La sorpresa se reflejó en su rostro mientras se daba la vuelta y se ponía boca arriba. «¿Cómo lo sabías?». Sus ojos recorrieron la habitación mientras hablaba con teatral sospecha. «¿Has puesto una cámara aquí a escondidas? «
Se oyó una risa ahogada a través del teléfono. «¿Qué me delató?»
«¡Quítala ahora mismo!»
«Ni hablar». La voz de Kyson sonaba cercana y tranquila, con un sutil tono cálido. «Si no puedo estar contigo, lo menos que puedo hacer es vigilarte».
«Sé que estás bromeando», murmuró Kailey. «De verdad que no estoy de buen humor».
«¿Quieres hablar de ello?»
«Dame un segundo». Ordenó sus pensamientos y luego intentó explicarlo sin alargar la historia. «Es que mi tío y mi tía me parecen raros. No paran de ponerle límites a Dagmar basándose en lo que ellos creen que es correcto.
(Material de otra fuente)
Lemma stop_needs_registration_witness : (stop_plugin os "tts" api0).2 = api0.
Proof.
  pose proof (stop_needs_registration os "tts" api0) as Hs.
  destruct (stop_plugin os "tts" api0) as [resp a'] eqn:E.
  by destruct Hs as (_ & -> & _); [vm_compute; reflexivity|vm_compute; reflexivity|].
Defined.

(** A valid token without the permission is refused. *)
Example admin_needed :
  (serve (mkApp (Some (with_audience JwtRuns.k0 (Some "host"))) 0 [] EmptyString) (mkClock 0 1050000) os
     (mkRequest (RStop "tts") (Some "Bearer tok")) api).1 = mkResponse 403 BEmpty.
Proof. vm_compute. reflexivity. Qed.

(** The two administrator checks disagree on the short spelling: the router
    accepts [kernel_admin] from a plugin, the REST layer does not from its
    token. *)
Theorem admin_spelling_differs :
  let mf := mkManifest ["kernel_admin"] [] [] [] [] [] in
  let r := (register (mkClock 0 0) "ctl" 1 mf 101 EmptyString EmptyString registry_new).2 in
  is_ok (check_permission r "ctl" PermissionKernelAdmin) = true /\
  require_kernel_admin (Some (mkClaims "ctl" ["kernel_admin"] [] 0 0 None None)) = false.
Proof. split; vm_compute; reflexivity. Qed.

End ApiRuns.
Lemma serve_alike `{!GovernorLaws} app clk os rq a a' t :
  api_alike t a a' -> t <= instant clk ->
  (serve app clk os rq a').1 = (serve app clk os rq a).1 /\
  api_alike (instant clk) (serve app clk os rq a).2 (serve app clk os rq a').2.
Proof.
  intros (Hw & Hs & Hl) Ht.
  assert (Hlater : api_alike (instant clk) a a').
  { split_and!; [done..|]. destruct (api_limiter a), (api_limiter a'); try done. by eapply alike_later. }
  assert (Hhandle : forall x x', api_alike (instant clk) x x' ->
    (handle_route app (instant clk) os (rq_route rq) x').1 = (handle_route app (instant clk) os (rq_route rq) x).1 /\
    api_alike (instant clk) (handle_route app (instant clk) os (rq_route rq) x).2
      (handle_route app (instant clk) os (rq_route rq) x').2).
  { intros x x' (Hxw & Hxs & Hxl).
    pose proof (handle_route_limiter app (instant clk) os (rq_route rq) x (api_limiter x')) as Hh.
    destruct (handle_route app (instant clk) os (rq_route rq) x) as [resp y]. destruct Hh as [Hh Hy].
    assert (x' = mkApi (api_world x) (api_sup x) (api_limiter x')) as -> by (destruct x'; cbn in *; by subst).
    rewrite Hh. cbn. split; [done|]. split_and!; [done..|]. cbn. by rewrite Hy. }
  unfold serve. destruct (decide (rq_route rq = RHealth)) as [Hr|Hr].
  { pose proof (Hhandle a a' Hlater) as Hh. rewrite Hr in *. exact Hh. }
  rewrite !layered by done.
  destruct (auth_middleware app (unix_secs clk) (rq_authorization rq)) as [claims|st]; [|done].
  assert (Hrate : (rate_limit_middleware (instant clk) claims a').1 = (rate_limit_middleware (instant clk) claims a).1 /\
    api_alike (instant clk) (rate_limit_middleware (instant clk) claims a).2
      (rate_limit_middleware (instant clk) claims a').2).
  { unfold rate_limit_middleware. destruct Hlater as (_ & _ & Hll).
    destruct (api_limiter a) as [l|] eqn:El, (api_limiter a') as [l'|] eqn:El', claims as [c|]; try done.
    - destruct (alike_check _ (instant clk) (sub c) l l' Hll) as [E1 E2].
      destruct (check_key (instant clk) (sub c) l), (check_key (instant clk) (sub c) l'). cbn in *. by split.
    - cbn. split; [done|]. split_and!; [done..|]. by rewrite El, El'.
    - cbn. split; [done|]. split_and!; [done..|]. by rewrite El, El'.
    - cbn. split; [done|]. split_and!; [done..|]. by rewrite El, El'. }
  destruct (rate_limit_middleware (instant clk) claims a) as [ok x], (rate_limit_middleware (instant clk) claims a') as [ok' x'].
  cbn in Hrate. destruct Hrate as [-> Hx]. destruct (negb ok); [done|].
  destruct (_ && _); [done|]. by apply Hhandle.
Qed.
(* ===== verification/Bridge.v ===== *)
(** * The bridge of a client kernel ([src/bridge/mod.rs])

    A kernel in the client role keeps one WebSocket connection to its host:
    it registers itself there as a device, enters itself in its own registry
    as a routing proxy, and relays frames both ways.  The connection itself
    belongs to [tokio-tungstenite]: what it delivers is a list of messages.
    The relay of an unroutable frame ([BridgeHandle::relay_to_host]) is in
    [Router]. *)

From S2P Require Import Prelude Wire Toy Text Channel Registry RegistryFacts Jwt DeviceStore EventStore World EventBus Router RouterFacts Sandbox Config Connection Gateway.

Open Scope Z_scope.

Definition BRIDGE_CONN_ID_BASE : Z := 2000000000.

(** In seconds. *)
Definition BRIDGE_MAX_BACKOFF : Z := 30.

Inductive BridgeError :=
| BConnect (e : string)
| BRegister (e : string)
| BWire (e : VynkorError)
| BMac
| BDisconnected
| BShutdown.

(** ** The host's address *)

Definition DEFAULT_WS_PATH : string := "/ws".

Definition ws_scheme_for (scheme : string) : option string :=
  if scheme ==? "http" then Some "ws" else if scheme ==? "https" then Some "wss" else None.

(** [str::split_once] with a string separator. *)
Fixpoint split_once_str (sep s : string) : option (string * string) :=
  match strip_prefix sep s with
  | Some rest => Some (EmptyString, rest)
  | None =>
      match s with
      | EmptyString => None
      | String a s' =>
          match split_once_str sep s' with Some (p, q) => Some (String a p, q) | None => None end
      end
  end.

Definition bad_url : BridgeError :=
  BWire (EInternal "host_url must start with ws://, wss://, http://, or https://").

Definition resolve_ws_url (host_url : string) : Result BridgeError string :=
  if starts_with "ws://" host_url || starts_with "wss://" host_url then Ok host_url
  else
    '(scheme, rest) ← ok_or bad_url (split_once_str "://" host_url);
    ws_scheme ← ok_or bad_url (ws_scheme_for scheme);
    let '(host, path) := match split_once "/"%char rest with
                         | Some (h, p) => (h, "/" +:+ p)
                         | None => (rest, DEFAULT_WS_PATH)
                         end in
    Ok (ws_scheme +:+ "://" +:+ host +:+ path).

(** ** Registration on the host *)

(** The [sec-websocket-protocol] header of the upgrade request. *)
Definition bridge_protocol (token : string) : string :=
  if is_empty token then "vynkor" else "vynkor, " +:+ token.

(** What the WebSocket delivers; the end of the list is the end of the
    stream. *)
Inductive HostMessage :=
| HBinary (b : bytes)
| HClose
| HOther
| HError (e : string).

Section Bridge.
Context `{WireCrate} `{Governor}.

(** ** The handle *)

Definition upd_bridge_conns (f : list ChanId -> list ChanId) (w : World) : World :=
  mkWorld (registry w) (event_bus w) (stores w) (chans w) (MSG_SEQ w) (ACTION_CORRELATION_SEQ w)
    (EVENT_PUBLISH_SEQ w) (ipc_limiter w) (action_limiter w) (error_counts w) (f (bridge_conns w)).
Parece preocupación, pero da más la sensación de que están moviendo los hilos de una marioneta». No era de extrañar que Dagmar se hubiera vuelto tan rebelde.
Pasaron varios segundos antes de que Kyson respondiera: «Si lo piensas bien, ¿no te hizo Ryan lo mismo a ti en su momento?».
Eso dejó a Kailey sin palabras. Era cierto. «¿Entonces eso significa que todas las familias acaban así?», preguntó.
«No solo las familias», dijo Kyson. «Hay gente acostumbrada a controlar la vida de los demás. Se esconden tras frases como “es por tu propio bien” o “lo hago por ti”, pero lo que realmente quieren es sentirse satisfechos ellos mismos».
Sin dudarlo, Kailey asintió. «Por eso me da pena Dagmar».
«Pero esto no es algo en lo que puedas intervenir y arreglar».
« «Lo sé». Un suave suspiro se le escapó. «Al fin y al cabo, es un asunto familiar. Debería mantenerme al margen. Por cierto, ¿cuándo vas a volver? Con Dagmar aquí, ¿te resultará un inconveniente?».
Al oír la dulzura en su voz, Kyson se rió. «¿Por qué iba a serlo? Es tu prima. No hay nada que me moleste».
Kailey descubriría más tarde que lo decía en serio. A partir de ese día, Dagmar tendría una persona más con la que chocar.